Cette dimension discursive peut, en revanche, plaider en défaveur de l’inscription du concept dans l’approche pragmatique. En effet, l’entrée par les pratiques est privilégiée par la SP, au détriment d’une approche focalisée exclusivement sur les dires. Et c’est d’autant plus vrai à propos de la question des relations humains-animaux. Catherine Rémy (2009, 2016) a rappelé à plusieurs reprises que, sur cette thématique, l’apport de l’approche pragmatique avait précisément été de se démarquer d’une perspective mentaliste, attachée aux représentations et à l’imaginaire des acteurs.
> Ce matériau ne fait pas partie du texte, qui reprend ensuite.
Lemma give_up_on_other_core_dangles_witness :
  exists d', wait_then_abort (iommu := iommu_domain_stub) (example_kernel 0) [expired; expired; expired] 10 queued_dev
      = Ret tt d' /\
    dangling 10 (queued 10 1) d' /\ rknpu_job_next 1 d' = Fault UseAfterFree.
Proof.
  assert (match wait_then_abort (iommu := iommu_domain_stub) (example_kernel 0) [expired; expired; expired] 10 queued_dev with
          | Ret _ d => negb (soft_reseting d) && bool_decide (s_job (subcore_datas d 1) = None)
                       && bool_decide (head (todo_list (subcore_datas d 1)) = Some 10)
          | _ => false end = true) as Hret by (vm_compute; reflexivity).
  destruct (wait_then_abort (iommu := iommu_domain_stub) (example_kernel 0) [expired; expired; expired] 10 queued_dev)
    as [[] d'| |] eqn:H; [|discriminate Hret..].
  apply andb_true_iff in Hret as [Hret H3]. apply andb_true_iff in Hret as [H1 H2].
  destruct (give_up_on_other_core_dangles (iommu := iommu_domain_stub) (example_kernel 0) 10 1
    ((new_job 20 (example_args RKNPU_JOB_PC 2 3) 500) <| j_use_drm_gem := true |>)
    [expired; expired; expired] queued_dev d') as [H4 H5];
    [reflexivity | reflexivity | reflexivity | discriminate | | | exact H |].
  - unfold queued. vm_compute. apply list_elem_of_here.
  - repeat constructor.
  - exists d'. split; [reflexivity|]. split; [exact H4|]. apply H5.
    + by destruct (soft_reseting d').
    + by apply bool_decide_eq_true in H2.
    + by apply bool_decide_eq_true in H3.
Defined.

(** ** The load after a time-out

    Job 10 queued on core 0 behind nothing, of three tasks.  After its time-out it
    is gone from the queue, and its tasks still count: rknpu_job_schedule takes
    the core for busier than it is from then on. *)
Definition queued_first : rknpu_device :=
  (example_job_dev rk3588_rknpu_config RKNPU_JOB_PC 1 3)
    <| subcore_datas ::= alter (fun s => s <| todo_list := [10] |> <| task_num := 3 |>) 0 |>.

Lemma queued_timeout_inflates_load :
  match wait_then_abort (iommu := iommu_domain_stub) (example_kernel 0) [expired; expired; expired] 10 queued_first with
  | Ret _ d => jobs d !! 10 = None /\ todo_list (subcore_datas d 0) = [] /\ s_job (subcore_datas d 0) = None /\
      task_num (subcore_datas d 0) = 3 /\ schedule_core_index 3 (fun i => task_num (subcore_datas d i)) = 1
  | _ => False
  end.
Proof. vm_compute. by repeat split. Qed.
Dans cette perspective, qui a longtemps été dominante à la fois en anthropologie et en sociologie (Michalon, Doré et Mondémé, 2016), les animaux n’ont d’autre existence que symbolique, et servent de support de projection des imaginaires, des valeurs sociales des acteurs (Dalla-Bernardina, 2006).

Les animaux sont des révélateurs de logiques sociales qui les dépassent complètement, dans lesquelles ils n’ont qu’un rôle instrumental, qui pourrait être aisément occupé par n’importe quel « non-humain ». Pourtant, lorsqu’on observe les interactions humains-animaux, on ne peut que constater, à l’instar de C. Rémy (2016), que l’agir des animaux est bel et bien présent, au même titre que celui de l’humain. Pour les acteurs qui les côtoient, les animaux sont parfois autre chose que des supports de représentations, des symboles. Il importe pour la SP de « prendre au sérieux » les actions de l’animal à la fois parce qu’elles sont prises au sérieux par les acteurs mais également parce qu’elles peuvent difficilement être occultées par l’observateur. Pour cette raison, une approche descriptive des pratiques, sur le mode ethnographique, est promue par C. Rémy comme moyen privilégié d’étudier les relations humains-animaux, et au-delà les frontières d’humanité.

Avec le concept d’épiphanie, je propose de renouer avec l’analyse des discours des acteurs, sans pour autant revenir à une approche en termes de représentations sociales. Comme l’analyse présentée ici en atteste, l’épiphanie est un discours qui renvoie à des situations précises, des circonstances, des événements, à une expérience vécue et surtout à un ensemble d’actions. De fait, l’attachement à la dimension pratique de la vie sociale, même si elle n’est pas documentée directement par l’observateur et subit de ce fait un travail de sélection par les acteurs, s’en trouve en partie respecté. En somme, l’épiphanie intègre la part nécessaire d’indexicalité à laquelle tient la SP, du fait de son cousinage avec l’ethnométhodologie, et qui fait précisément défaut à une approche en termes de représentations sociales. Ainsi, le concept d’épiphanie me semble à la fois opportun pour affirmer l’unité de la SP en mettant l’accent sur ce qui a permis la rencontre entre ses différentes versions (à savoir l’intérêt pour les dynamiques de qualification), et également très appropriée pour poursuivre l’exploration des frontières d’humanité et d’animalité ; et plus globalement, suivre les évolutions sociales des repères anthropologiques, et leurs résonances avec les théories savantes qui cherchent à en rendre compte.

Comme le rappellent Génard et Cantelli (2008), les concepts forgés par la sociologie circulent dans des univers sociaux variés, et viennent façonner l’expérience vécue des acteurs, et leur manière d’en rendre compte. Fidèle au principe de réflexivité cher à la SP (Lemieux, 2018), j’ai essayé de montrer que, dans cette circulation, ces concepts ne perdent rien de leur pertinence à décrire et à analyser la réalité sociale, et qu’ils gagnent à être réévalués en retour au regard de leur réappropriation par les acteurs.